Book Summary :
Four women, once best friends, have not spoken to each other in ten years. A drunken, decade old promise and a class reunion will bring them together again.
For Jordan, her lofty dreams now a distant memory and her life at a crossroads, a reunion with her one-time friends offers a chance to make amends and start anew, but only if she can avoid falling back into self-destructive habits.
After years of struggling with her identity, Sarah has found personal and professional contentment. Will she finally have the courage to reveal the secret she hid from her friends?
Beth thought she was on the verge of having at all, but after a personal crisis now risks losing it all. In order to face her future, she must first find a way to face the past.
Tracey is still searching for happiness and approval. Will she find what she is looking for at the reunion, or leave stronger because she doesn't?
A story of forgiveness, acceptance, and the bonds of friendship.
Connect with the author
Author Bio and Interview
I was born in Iowa and raised in Texas and now live in Iowa again. I consider both states to be home, so if I poke fun at either of them in my books, it is meant in the nicest way possible. I am a practicing attorney with a focus on juvenile law and have also worked as an educator, and some of my experiences have found their way into my writing. My dream is to someday pay the bills as a writer and be able to spend winters in the Dallas area going to Dallas Stars hockey games. In my free time, when I’m not writing, I am probably at Zumba class, riding my bike, watching a football, hockey or soccer game on TV, or enjoying a glass of wine while I lose myself in a good book written by someone else.
Question & Answer
Who is your favorite character in this book and why? How did you come up with this character?
My favorite character in the book is actually one of the supporting characters- Kelsey, who is Sarah’s partner. I love writing her. Actually, her scenes kind of write themselves. She’s also someone I have a great deal of respect for because of the strength in her convictions. She knows who she is, is comfortable with who she is, and doesn’t put on airs. She’s never afraid to speak her mind, and when she does, she does so with humor, integrity and compassion.
I always envisioned Sarah’s partner as being a strong, dynamic and confident woman who can help Sarah, who is struggling with her sexuality, recognize, embrace and be true to her true self. I didn’t necessarily intend for Kelsey to be such a scene-stealer that she threatened to run away with the book, but that’s what happened! Still, it was a pleasure not a chore to write her and I am very proud of the story I told for Sarah and Kelsey and the way their relationship evolved and matured over the years.

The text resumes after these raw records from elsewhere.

(** * The catalog sync of [scripts/sync_mcp_direct.py]

    The reconciliation engine of the repository is the PL/pgSQL text that
    [create_sync_functions] installs in the database: the three helpers
    [generate_server_id], [extract_tags], [determine_category] and the
    procedure [sync_mcp_servers_from_pulsemcp].  This file embeds that text
    function by function and states the properties of the specification
    against it.

    Texts are ASCII strings; [lower] folds the letters A-Z only, which is
    what PostgreSQL's [lower] does on such texts. *)

From Stdlib Require Import String Ascii List ZArith Lia Bool PeanoNat.
Import ListNotations.

Open Scope string_scope.

(** ** Errors and outcomes *)

(** A JSON value that is not an array is an object or a scalar (a string, a
    number, a boolean or [null]); the jsonb functions say which in their
    messages. *)
Inductive json_kind : Type :=
| json_object
| json_scalar.

(** The conditions the modelled statements can raise.  All of them are
    caught by [EXCEPTION WHEN OTHERS]. *)
Inductive sql_error : Type :=
| undefined_column (x : string)
| ambiguous_column (x : string)
| invalid_regular_expression
| integer_out_of_range
| not_null_violation (column : string)
| invalid_bigint (text : string)
| bigint_out_of_range (text : string)
| length_of_non_array (kind : json_kind)
| elements_of_non_array (kind : json_kind)
| not_an_object
| external_error (msg : string).

Inductive outcome (A : Type) : Type :=
| Ok (a : A)
| Raise (e : sql_error).

Arguments Ok {A} a.
Arguments Raise {A} e.

Definition bind {A B : Type} (m : outcome A) (k : A -> outcome B) : outcome B :=
  match m with
  | Ok a => k a
  | Raise e => Raise e
  end.

Declare Scope outcome_scope.
Delimit Scope outcome_scope with outcome.
Notation "x <- m ;; k" := (bind m (fun x => k))
  (at level 100, m at next level, right associativity) : outcome_scope.
Open Scope outcome_scope.

Definition dq : string := String (ascii_of_nat 34) EmptyString.

(** [SQLERRM]: the primary message of a condition. *)
Definition sqlerrm (e : sql_error) : string :=
  match e with
  | undefined_column x => "column " ++ dq ++ x ++ dq ++ " does not exist"
  | ambiguous_column x => "column reference " ++ dq ++ x ++ dq ++ " is ambiguous"
  | invalid_regular_expression =>
      "invalid regular expression: invalid character range"
  | integer_out_of_range => "integer out of range"
  | not_null_violation c =>
      "null value in column " ++ dq ++ c ++ dq ++ " violates not-null constraint"
  | invalid_bigint t => "invalid input syntax for type bigint: " ++ dq ++ t ++ dq
  | bigint_out_of_range t => "value " ++ dq ++ t ++ dq ++ " is out of range for type bigint"
  | length_of_non_array json_scalar => "cannot get array length of a scalar"
  | length_of_non_array json_object => "cannot get array length of a non-array"
  | elements_of_non_array json_scalar => "cannot extract elements from a scalar"
  | elements_of_non_array json_object => "cannot extract elements from an object"
  | not_an_object => "argument of jsonb_to_recordset must be an array of objects"
  | external_error msg => msg
  end.

(** ** Name resolution inside SQL statements

    A PL/pgSQL function body hands its SQL statements to the SQL parser.  An
    identifier in an expression of such a statement can name a column of a
    table of the statement's FROM list or a variable of the function.  When it
    names both, the setting [plpgsql.variable_conflict] decides; the functions
    of the script carry no [#variable_conflict] option, so the setting of the
    session applies (its default is [error]).  When it names neither, the
    statement fails with [undefined_column].  Resolution is done once per
    statement, before any row is looked at. *)
Inductive variable_conflict : Type :=
| conflict_error
| use_variable
| use_column.

Inductive binding : Type :=
| to_column
| to_variable.

Definition declared (x : string) (names : list string) : bool :=
  existsb (String.eqb x) names.

Definition resolve (vc : variable_conflict) (columns variables : list string)
    (x : string) : outcome binding :=
  match declared x columns, declared x variables with
  | true, false => Ok to_column
  | false, true => Ok to_variable
  | false, false => Raise (undefined_column x)
  | true, true =>
      match vc with
      | conflict_error => Raise (ambiguous_column x)
      | use_variable => Ok to_variable
      | use_column => Ok to_column
      end
  end.

(** ** Characters and texts *)

Definition code (c : ascii) : nat := nat_of_ascii c.

Definition is_upper (c : ascii) : bool := (65 <=? code c)%nat && (code c <=? 90)%nat.

Definition lower_char (c : ascii) : ascii :=
  if is_upper c then ascii_of_nat (code c + 32) else c.

Fixpoint lower (s : string) : string :=
  match s with
  | EmptyString => EmptyString
  | String c r => String (lower_char c) (lower r)
  end.

(** [s LIKE '%kw%'] for a keyword without wildcard characters. *)
Fixpoint contains (kw s : string) : bool :=
  prefix kw s ||
  match s with
  | EmptyString => false
  | String _ r => contains kw r
  end.

(** *** Bracket expressions

    The patterns of the script use three bracket expressions:
    [[^a-z0-9]], [[\w.-]] and [[^a-z0-9-/]].  A bracket body is read the way
    PostgreSQL's regular expression compiler reads it: a [-] is an ordinary
    character when it is the first or the last character of the body, and the
    range operator anywhere else; a range operator where an item has to start
    (right after a complete range, as in [a-c-e]) is the error
    [invalid character range]. *)
Inductive bracket_item : Type :=
| range (lo hi : nat)
| word_class.

Definition is_word (c : ascii) : bool :=
  let n := code c in
  ((48 <=? n)%nat && (n <=? 57)%nat) || ((65 <=? n)%nat && (n <=? 90)%nat)
  || ((97 <=? n)%nat && (n <=? 122)%nat) || (n =? 95)%nat.

Definition item_has (c : ascii) (i : bracket_item) : bool :=
  match i with
  | range lo hi => (lo <=? code c)%nat && (code c <=? hi)%nat
  | word_class => is_word c
  end.

Definition dash : ascii := "-"%char.
Definition backslash : ascii := ascii_of_nat 92.

(** [first] tells whether the item about to be read opens the body. *)
Fixpoint bracket_items (first : bool) (body : string) : outcome (list bracket_item) :=
  match body with
  | EmptyString => Ok []
  | String c rest =>
      if Ascii.eqb c dash then
        match rest with
        | EmptyString => Ok [range (code c) (code c)]
        | _ =>
            if first then
              items <- bracket_items false rest ;;
              Ok (range (code c) (code c) :: items)
            else Raise invalid_regular_expression
        end
      else if Ascii.eqb c backslash then
        match rest with
        | String "w" rest' =>
            items <- bracket_items false rest' ;;
            Ok (word_class :: items)
        | String d rest' =>
            items <- bracket_items false rest' ;;
            Ok (range (code d) (code d) :: items)
        | EmptyString => Raise invalid_regular_expression
        end
      else
        match rest with
        | String "-" (String hi rest') =>
            if (code c <=? code hi)%nat then
              items <- bracket_items false rest' ;;
              Ok (range (code c) (code hi) :: items)
            else Raise invalid_regular_expression
        | _ =>
            items <- bracket_items false rest ;;
            Ok (range (code c) (code c) :: items)
        end
  end.

(** The set of characters a bracket expression matches; [negated] is the
    leading [^]. *)
Definition bracket (negated : bool) (body : string) : outcome (ascii -> bool) :=
  items <- bracket_items true body ;;
  Ok (fun c => xorb negated (existsb (item_has c) items)).

(** [regexp_replace(s, '[...]+', '-', 'g')]: every maximal run of characters
    of the class becomes one [-]. *)
Fixpoint replace_runs (cls : ascii -> bool) (in_run : bool) (s : string) : string :=
  match s with
  | EmptyString => EmptyString
  | String c r =>
      if cls c then
        if in_run then replace_runs cls true r
        else String dash (replace_runs cls true r)
      else String c (replace_runs cls false r)
  end.

(** [regexp_replace(s, '[...]', '-', 'g')]: every character of the class
    becomes [-]. *)
Fixpoint replace_each (cls : ascii -> bool) (s : string) : string :=
  match s with
  | EmptyString => EmptyString
  | String c r => String (if cls c then dash else c) (replace_each cls r)
  end.

(** [regexp_split_to_array(s, '[...]+')]: the pieces between the maximal runs
    of the class, empty pieces at the ends included. *)
Fixpoint split_runs (cls : ascii -> bool) (piece : string) (in_run : bool)
    (s : string) : list string :=
  match s with
  | EmptyString => [piece]
  | String c r =>
      if cls c then
        if in_run then split_runs cls piece true r
        else piece :: split_runs cls EmptyString true r
      else split_runs cls (piece ++ String c EmptyString) false r
  end.

(** The longest prefix of [s] inside the class, and what follows it. *)
Fixpoint span (cls : ascii -> bool) (s : string) : string * string :=
  match s with
  | EmptyString => (EmptyString, EmptyString)
  | String c r =>
      if cls c then let (a, b) := span cls r in (String c a, b)
      else (EmptyString, s)
  end.

Fixpoint strip_prefix (p s : string) : option string :=
  match p, s with
  | EmptyString, _ => Some s
  | String a p', String b s' => if Ascii.eqb a b then strip_prefix p' s' else None
  | String _ _, EmptyString => None
  end.

(** [regexp_replace(s, '\.git$', '')]. *)
Fixpoint strip_git_suffix (s : string) : string :=
  match s with
  | EmptyString => EmptyString
  | String c r => if String.eqb s ".git" then EmptyString else String c (strip_git_suffix r)
  end.

(** ** [generate_server_id] *)

(** A match of [github\.com[/:]([\w.-]+)/([\w.-]+)] that starts at the head
    of [s]: the two captured groups.  Both groups are greedy and [/] is
    outside their class, so the owner is the whole run before the [/]. *)
Definition github_match_here (cls : ascii -> bool) (s : string)
    : option (string * string) :=
  match strip_prefix "github.com" s with
  | Some (String sep r) =>
      if Ascii.eqb sep "/" || Ascii.eqb sep ":" then
        let (owner, r1) := span cls r in
        match owner, r1 with
        | String _ _, String "/" r2 =>
            let (repo, _) := span cls r2 in
            match repo with
            | EmptyString => None
            | String _ _ => Some (owner, repo)
            end
        | _, _ => None
        end
      else None
  | _ => None
  end.

(** [regexp_matches] without the [g] flag: the leftmost match, if any. *)
Fixpoint github_match (cls : ascii -> bool) (s : string) : option (string * string) :=
  match github_match_here cls s with
  | Some m => Some m
  | None =>
      match s with
      | EmptyString => None
      | String _ r => github_match cls r
      end
  end.

Definition regexp_matches_github (url : string) : outcome (option (string * string)) :=
  cls <- bracket false (String backslash "w.-") ;;
  Ok (github_match cls url).

(** The function of lines 79-105.  [None] is SQL NULL.  In the branch of a
    matching URL the last pattern is [[^a-z0-9-/]], whose [-] stands between
    the complete range [0-9] and [/]: compiling it raises.  In the fallback
    the replacement runs on the name as given and [lower] is applied to its
    result. *)
Definition generate_server_id (name github_url : option string)
    : outcome (option string) :=
  parts <- match github_url with
           | Some url => regexp_matches_github url
           | None => Ok None
           end ;;
  match parts with
  | Some (github_owner, github_repo) =>
      let github_repo := strip_git_suffix github_repo in
      let server_id := lower (github_owner ++ "/" ++ github_repo) in
      cls <- bracket true "a-z0-9-/" ;;
      Ok (Some (replace_each cls server_id))
  | None =>
      match name with
      | Some name =>
          cls <- bracket true "a-z0-9" ;;
          Ok (Some (lower (replace_runs cls false name)))
      | None => Ok None
      end
  end.

(** ** SQL values and three-valued conditions *)

Inductive sqlval : Type :=
| null
| text (s : string)
| text_array (l : list string).

Definition opt_text (o : option string) : sqlval :=
  match o with
  | Some s => text s
  | None => null
  end.

(** The values a statement can see: the columns of the row at hand and the
    variables of the function, by name. *)
Definition frame : Type := list (string * sqlval).
(** ** The recommendations *)

(** X12. The recommendations of the all-failed dict are never empty and
    never repeat a hint.  They are the generic pair exactly when no
    specific hint applies; otherwise they are specific hints in the order
    credential, rate limit, timeout, network.  The rate-limit hint is
    there exactly when some failure has error code 429, the timeout and
    network hints exactly when the message of some failure contains
    "timeout" and "connect", whatever the case of its letters. *)
Theorem recommendations_shape pm fallbacks errors :
  let recs := af_recommendations (all_failed pm fallbacks errors) in
  recs ≠ [] ∧ NoDup recs ∧
  (recs `sublist_of`
     [rec_api_keys; rec_rate_limited; rec_timeout; rec_network] ∨
   recs = [rec_status_pages; rec_credits]) ∧
  (recs = [rec_status_pages; rec_credits] ↔
   (rec_api_keys ∉ recs) ∧ (rec_rate_limited ∉ recs) ∧
   (rec_timeout ∉ recs) ∧ (rec_network ∉ recs)) ∧
  (rec_rate_limited ∈ recs ↔
   ∃ c, c ∈ errors ∧ cf_error_code c = Some (CodeInt 429)) ∧
  (rec_timeout ∈ recs ↔
   ∃ c, c ∈ errors ∧
        PyStr.contains "timeout" (PyStr.lower (cf_error c)) = true) ∧
  (rec_network ∈ recs ↔
   ∃ c, c ∈ errors ∧
        PyStr.contains "connect" (PyStr.lower (cf_error c)) = true).
Proof.
  intros recs.
  rewrite <- (texts_contain "timeout" errors) by done.
  rewrite <- (texts_contain "connect" errors) by done.
  assert (H429 :
    CodeInt 429 ∈
      omap cf_error_code
        (filter (λ e, code_truthy (cf_error_code e) = true) errors) ↔
    ∃ c, c ∈ errors ∧ cf_error_code c = Some (CodeInt 429)).
  { rewrite list_elem_of_omap. split.
    - intros (c&[_ Hin]%list_elem_of_filter&Hc). eauto.
    - intros (c&Hin&Hc). exists c. split; [|done].
      apply list_elem_of_filter. split; [|done]. by rewrite Hc. }
  rewrite <- H429. clear H429.
  subst recs. unfold all_failed. cbn [af_recommendations].
  destruct (bool_decide (CodeInt 401 ∈ _));
    (destruct (bool_decide (CodeInt 429 ∈ _)) eqn:H429;
       [apply bool_decide_eq_true in H429
       |apply bool_decide_eq_false in H429]);
    destruct (PyStr.contains "timeout" _), (PyStr.contains "connect" _);
    cbn [app];
    (split; [done|]);
    (split; [apply (bool_decide_unpack _); vm_compute; exact I|]);
    (split;
       [first [by right
              |left;
               repeat first [apply sublist_nil | apply sublist_skip
                            | apply sublist_cons]]|]);
    (split; [apply (bool_decide_agree _ _); vm_compute; reflexivity|]);
    (split;
       [split; [intros Hin; first [done | exfalso;
                  apply (bool_decide_pack _) in Hin; vm_compute in Hin;
                  done]
               |intros Hin; first [done
                  | apply (bool_decide_unpack _); vm_compute; exact I]]|]);
    split; apply (bool_decide_flag _ _); vm_compute; reflexivity.
Qed.

(** ** The report of [format_error_for_user] *)

(** X13. For a non-empty list the report has a heading, two lines for
    each of the last five entries, the heading of the causes and at least
    one cause: between one and four specific causes in the order
    credential, rate limit, timeout, connection, or the two generic
    lines. *)
Theorem format_lines_shape errors :
  errors ≠ [] →
  ∃ causes,
    format_lines errors =
      ["## Recent Errors" +:+ NL] ++
      flat_map entry_lines (last_n 5 errors) ++
      [NL +:+ "## Possible Causes" +:+ NL] ++ causes ∧
    length (flat_map entry_lines (last_n 5 errors)) =
      (2 * (length errors `min` 5))%nat ∧
    causes ≠ [] ∧ NoDup causes ∧
    (causes `sublist_of`
       [cause_invalid_key; cause_rate_limited; cause_timeout;
        cause_connection] ∨
     causes = [cause_status_pages; cause_credits]).
Proof.
  intros _. unfold format_lines. rewrite fold_entry_lines.
  assert (Hlen : length (flat_map entry_lines (last_n 5 errors)) =
                 (2 * (length errors `min` 5))%nat).
  { unfold last_n.
    assert (Hdrop : length (drop (length errors - 5) errors) =
                    (length errors `min` 5)%nat)
      by (rewrite length_drop; lia).
    rewrite <- Hdrop. generalize (drop (length errors - 5) errors).
    intros l. induction l as [|e l IH]; [done|].
    cbn [flat_map length]. rewrite length_app, IH. cbn. lia. }
  destruct (has_status 401 errors), (has_status 429 errors),
    (has_text "timeout" errors), (has_text "connect" errors);
    cbn [negb orb app];
    eexists;
    (split; [rewrite <- ?app_assoc; cbn [app]; reflexivity|]);
    (split; [exact Hlen|]);
    (split; [done|]);
    (split; [apply (bool_decide_unpack _); vm_compute; exact I|]);
    first [by right
          |left;
           repeat first [apply sublist_nil | apply sublist_skip
                        | apply sublist_cons]].
Qed.

(** ** The report after a failed request *)

(** The failures of a request and the entries logged for them. *)
Lemma fallback_logs sp um pm w :
  wf w →
  ∃ failures logged,
    Forall2 records failures logged ∧
    error_log (verify_with_fallback sp um pm w).2 =
      fold_left appended logged (error_log w) ∧
    ∀ a, (verify_with_fallback sp um pm w).1 = inr (AllFailed a) →
         af_errors a = failures.
Proof.
  intros Hwf.
  destruct (attempt_dichotomy sp um pm w) as [(s&w'&Hs)|(c&w'&Hc)].
  - rewrite (primary_success _ _ _ _ _ _ Hs). exists [], [].
    destruct (attempt_success_run _ _ _ _ _ _ Hwf Hs) as [_ Hlog].
    split; [constructor|]. split; [done|]. intros a [=].
  - rewrite (primary_failure _ _ _ _ _ _ Hc).
    destruct (failed_attempt_run _ _ _ _ _ _ Hwf Hc)
      as (Hwf'&_&e&Hrec&Hlog).
    destruct (sweep_run sp um pm (get_fallback_models pm) [c] w')
      as (r&Hr&Hrest).
    destruct (Hrest Hwf') as (failures&logged&Hall&Hlog'&_&Herrs).
    exists (c :: failures), (e :: logged).
    destruct (fallback_sweep _ _ _ _ _ _) as [r' w'']. cbn [fst snd] in *.
    subst r'. split; [by constructor|].
    destruct r as [s|errs]; cbn [fst snd].
    + split; [by rewrite Hlog', Hlog|]. intros a [=].
    + split; [by rewrite Hlog', Hlog|]. intros a [= <-].
      cbn [af_errors all_failed]. by destruct (Herrs errs eq_refl) as [-> _].
Qed.

Lemma elem_of_last_n_recent {A} (n : nat) (older recent : list A) x :
  x ∈ recent → (length recent ≤ n)%nat → x ∈ last_n n (older ++ recent).
Proof.
  intros Hin Hlen. unfold last_n. rewrite length_app.
  rewrite drop_app_le by lia. apply elem_of_app. by right.
Qed.

Lemma cause_listed code cause errors :
  (code = 401 ∧ cause = cause_invalid_key ∨
   code = 429 ∧ cause = cause_rate_limited) →
  has_status code errors = true → cause ∈ format_lines errors.
Proof.
  intros Hcase Hhas. unfold format_lines. rewrite fold_entry_lines.
  destruct Hcase as [[-> ->]|[-> ->]]; rewrite Hhas;
    [|destruct (has_status 401 errors)];
    destruct (has_status 429 errors), (has_text "timeout" errors),
      (has_text "connect" errors); try done;
    cbn [negb orb]; rewrite !elem_of_app, !list_elem_of_singleton; tauto.
Qed.

(** X14. The report agrees with the recommendations.  When a request
    ends in the all-failed dict for at most 50 models and one of its
    failures has error code 401 (or 429), the diagnostics log then holds
    an entry with that status, so that [format_error_for_user] on the log
    lists the invalid-key (or rate-limit) cause. *)
Theorem report_agrees_with_recommendations sp um pm w a code cause :
  wf w → (length (error_log w) ≤ 50)%nat →
  (verify_with_fallback sp um pm w).1 = inr (AllFailed a) →
  (length (af_errors a) ≤ 50)%nat →
  (code = 401 ∧ cause = cause_invalid_key ∨
   code = 429 ∧ cause = cause_rate_limited) →
  (∃ c, c ∈ af_errors a ∧ cf_error_code c = Some (CodeInt code)) →
  (∃ e, e ∈ error_log (verify_with_fallback sp um pm w).2 ∧
        status_code e = Some code) ∧
  cause ∈ format_lines (error_log (verify_with_fallback sp um pm w).2).
Proof.
  intros Hwf Hlen Hrun Hmodels Hcase (c&Hin&Hcode).
  destruct (fallback_logs sp um pm w Hwf) as (failures&logged&Hall&Hlog&Ha).
  rewrite (Ha a Hrun) in Hin, Hmodels.
  assert (Hentry : ∃ e, e ∈ logged ∧ status_code e = Some code).
  { clear Hlog Ha. induction Hall as [|c' e' failures logged Hrec _ IH].
    - by apply elem_of_nil in Hin.
    - apply elem_of_cons in Hin as [<-|Hin].
      + exists e'. split; [left|].
        destruct Hrec as (_&_&->). by rewrite Hcode.
      + cbn in Hmodels. destruct IH as (e&He&Hs); [lia|done|].
        exists e. split; [by right|done]. }
  destruct Hentry as (e&He&Hs).
  assert (Hlogged : e ∈ error_log (verify_with_fallback sp um pm w).2).
  { rewrite Hlog, fold_appended_last_n by done.
    apply elem_of_last_n_recent; [done|].
    by rewrite <- (Forall2_length _ _ _ Hall). }
  split; [eauto|]. apply (cause_listed code); [done|].
  apply has_status_exists. eauto.
Qed.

What was the hardest part about writing this book? Were there any specific scenes, characters or plot points that you really struggled with?
This book is different in that it tells four individual stories and each has a past and present thread to. It was a little difficult getting the structure right and balancing the tensions between all of the stories in order to sustain interest throughout. I didn’t really struggle with the plot at all, but the structure and pacing were a little challenging at times. I considered several different structures and ultimately came back to what I started with.
What type of writer are you? Do you prefer to create a detailed outline, write by the seat of your pants or something in-between?
I tend to be a fly by the seat of my pants writer. I like to let my characters chart their course and surprise me along the way. I don’t outline because I know I wouldn’t stick to it anyway. I don’t do a lot of advance planning or preparation. I let ideas gel and take shape in my head and when I feel like I have a general idea of who my characters are and what their story is about. I just sit down and start writing and see where they take me. Sometimes they take me in a direction I never expected, but that usually makes for a richer and more character driven story.
If you had any advice for new writers, what would it be?
Just do it! Write! It sounds cliched, but it’s true. I recently attended a writer’s conference with several New York Times Bestselling Authors in attendance, and the number one theme that came from that conference is that this is a great time to be a writer, so if it’s want, go for it. Don’t be one those people that says “Someday, I want to write a book” but never does. Just write it!
What’s next for you? Are you working a follow-up or a new book? If so, can you tell us a little bit of what it’s about?
My new project is called Sixth South, and it is a spin-off of After Ten. I mentioned Kelsey as my favorite character and a bit of a scene-stealer. She kind of demanded a book of her own, and Sixth South is it. It details the lives and experiences of she and three of her teacher colleagues during a year of new challenges and opportunities. It’s a story about friendship, relationships, trust, betrayal, letting go of the past and facing the future. I am querying it to agents right now, and if nothing comes of that I plan to self-publish.